Lemma leadingDigits_stop (v : option Z) (s : string) :
  noDigitAhead s → leadingDigits v s = v.
Proof. destruct s as [|c s]; simpl; [done|]. by intros ->. Qed.

Lemma leadingDigits_showNat (k : nat) (rest : string) :
  noDigitAhead rest → leadingDigits None (showNat k +:+ rest) = Some (Z.of_nat k).
Proof.
  intros Hrest. unfold showNat.
  pose proof (DecimalNat.Unsigned.of_to k) as Hk. unfold Nat.of_uint in Hk.
  pose proof (to_uint_nonnil k) as Hnil.
  destruct (Nat.to_uint k) as [|d|d|d|d|d|d|d|d|d|d]; [done|..]; simpl in *;
    change (0 * 10)%Z with 0%Z; rewrite Z.add_0_l, leadingDigits_uint;
    rewrite Nat.tail_mul_spec in Hk; simpl in Hk; rewrite Hk;
    by apply leadingDigits_stop.
Qed.

Lemma showNat_allDigits (k : nat) : allDigits (showNat k).
Proof. apply allDigits_uint. Qed.

Lemma showNat_lacks (k : nat) (c : ascii) : digitValue c = None → lacks c (showNat k).
Proof. intros Hc. by apply allDigits_lacks, showNat_allDigits. Qed.

Lemma showNat_cons (k : nat) : ∃ c s, showNat k = String c s ∧ is_Some (digitValue c).
Proof.
  unfold showNat. pose proof (to_uint_nonnil k) as Hnil.
  destruct (Nat.to_uint k); [done|..]; simpl; eexists _, _; (split; [done|by eexists]).
Qed.

Lemma showNat_inj (a b : nat) : showNat a = showNat b → a = b.
Proof.
  intros Heq. assert (Ha := leadingDigits_showNat a EmptyString I).
  assert (Hb := leadingDigits_showNat b EmptyString I).
  rewrite Heq in Ha. rewrite Ha in Hb. simplify_eq. lia.
Qed.

(** [parseInt] reads back what the template literal wrote. *)
Lemma parseInt_showNat (k : nat) : parseInt (Some (showNat k)) = Some (Z.of_nat k).
Proof.
  pose proof (leadingDigits_showNat k EmptyString I) as Hk.
  assert (Hr : ∀ s, s +:+ EmptyString = s).
  { induction s as [|c s IH]; [done|]. by rewrite append_cons, IH. }
  rewrite Hr in Hk.
  destruct (showNat_cons k) as (c & s & Hs & [v Hv]). rewrite Hs in *.
  unfold parseInt.
  rewrite skipWhiteSpace_step, afterWhiteSpace_digit by eauto.
  assert (c ≠ "-"%char ∧ c ≠ "+"%char) as [Hm Hp].
  { split; intros ->; vm_compute in Hv; done. }
  destruct c as [[] [] [] [] [] [] [] []]; try done.
Qed.

Lemma splitOn_lacks (sep : ascii) (s : string) : lacks sep s → splitOn sep s = [s].
Proof.
  induction s as [|c s IH]; simpl; [done|]. intros [Hc Hs].
  rewrite bool_decide_eq_false_2 by done. by rewrite IH.
Qed.

Lemma splitOn_app (sep : ascii) (s t : string) :
  lacks sep s → splitOn sep (s +:+ String sep t) = s :: splitOn sep t.
Proof.
  induction s as [|c s IH]; intros Hs.
  { rewrite append_nil. simpl. by rewrite bool_decide_eq_true_2. }
  destruct Hs as [Hc Hs]. rewrite append_cons. simpl.
  rewrite bool_decide_eq_false_2 by done. by rewrite IH.
Qed.

Lemma splitOn_getVarName (i j : nat) :
  splitOn "_" (SolveSitting.getVarName i j) = ["x"; showNat i; showNat j]%string.
Proof.
  unfold SolveSitting.getVarName.
  change ("x_" +:+ showNat i +:+ "_" +:+ showNat j)
    with ("x" +:+ String "_" (showNat i +:+ String "_" (showNat j))).
  rewrite splitOn_app by (simpl; split; done).
  rewrite splitOn_app by (by apply showNat_lacks).
  by rewrite splitOn_lacks by (by apply showNat_lacks).
Qed.

Lemma prefix_getVarName (i j : nat) :
  String.prefix "x_" (SolveSitting.getVarName i j) = true.
Proof.
  unfold SolveSitting.getVarName. destruct (showNat_cons i) as (c & s & -> & _).
  reflexivity.
Qed.

Lemma Math_round_inject_Z (z : Z) : Math_round (inject_Z z) = z.
Proof.
  unfold Math_round. unfold Qfloor, Qplus, inject_Z. simpl.
  symmetry. apply Z.div_unique with (r := 1%Z); lia.
Qed.

Section StoreVar.
Variable pref : PreferenceMatrix.
Local Abbreviation n := (length pref).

☆ ☆ ☆ ☆ ☆ ☆ ☆

* _Your assignment_
Above are the records; from them, give again exactly the lines from the one containing "(** [parseInt] reads" to the one containing "Lemma splitOn_getVarName (i", both lines included, and nothing more.

* _Answer to this task_
(** [parseInt] reads back what the template literal wrote. *)
Lemma parseInt_showNat (k : nat) : parseInt (Some (showNat k)) = Some (Z.of_nat k).
Proof.
  pose proof (leadingDigits_showNat k EmptyString I) as Hk.
  assert (Hr : ∀ s, s +:+ EmptyString = s).
  { induction s as [|c s IH]; [done|]. by rewrite append_cons, IH. }
  rewrite Hr in Hk.
  destruct (showNat_cons k) as (c & s & Hs & [v Hv]). rewrite Hs in *.
  unfold parseInt.
  rewrite skipWhiteSpace_step, afterWhiteSpace_digit by eauto.
  assert (c ≠ "-"%char ∧ c ≠ "+"%char) as [Hm Hp].
  { split; intros ->; vm_compute in Hv; done. }
  destruct c as [[] [] [] [] [] [] [] []]; try done.
Qed.

Lemma splitOn_lacks (sep : ascii) (s : string) : lacks sep s → splitOn sep s = [s].
Proof.
  induction s as [|c s IH]; simpl; [done|]. intros [Hc Hs].
  rewrite bool_decide_eq_false_2 by done. by rewrite IH.
Qed.

Lemma splitOn_app (sep : ascii) (s t : string) :
  lacks sep s → splitOn sep (s +:+ String sep t) = s :: splitOn sep t.
Proof.
  induction s as [|c s IH]; intros Hs.
  { rewrite append_nil. simpl. by rewrite bool_decide_eq_true_2. }
  destruct Hs as [Hc Hs]. rewrite append_cons. simpl.
  rewrite bool_decide_eq_false_2 by done. by rewrite IH.
Qed.

Lemma splitOn_getVarName (i j : nat) :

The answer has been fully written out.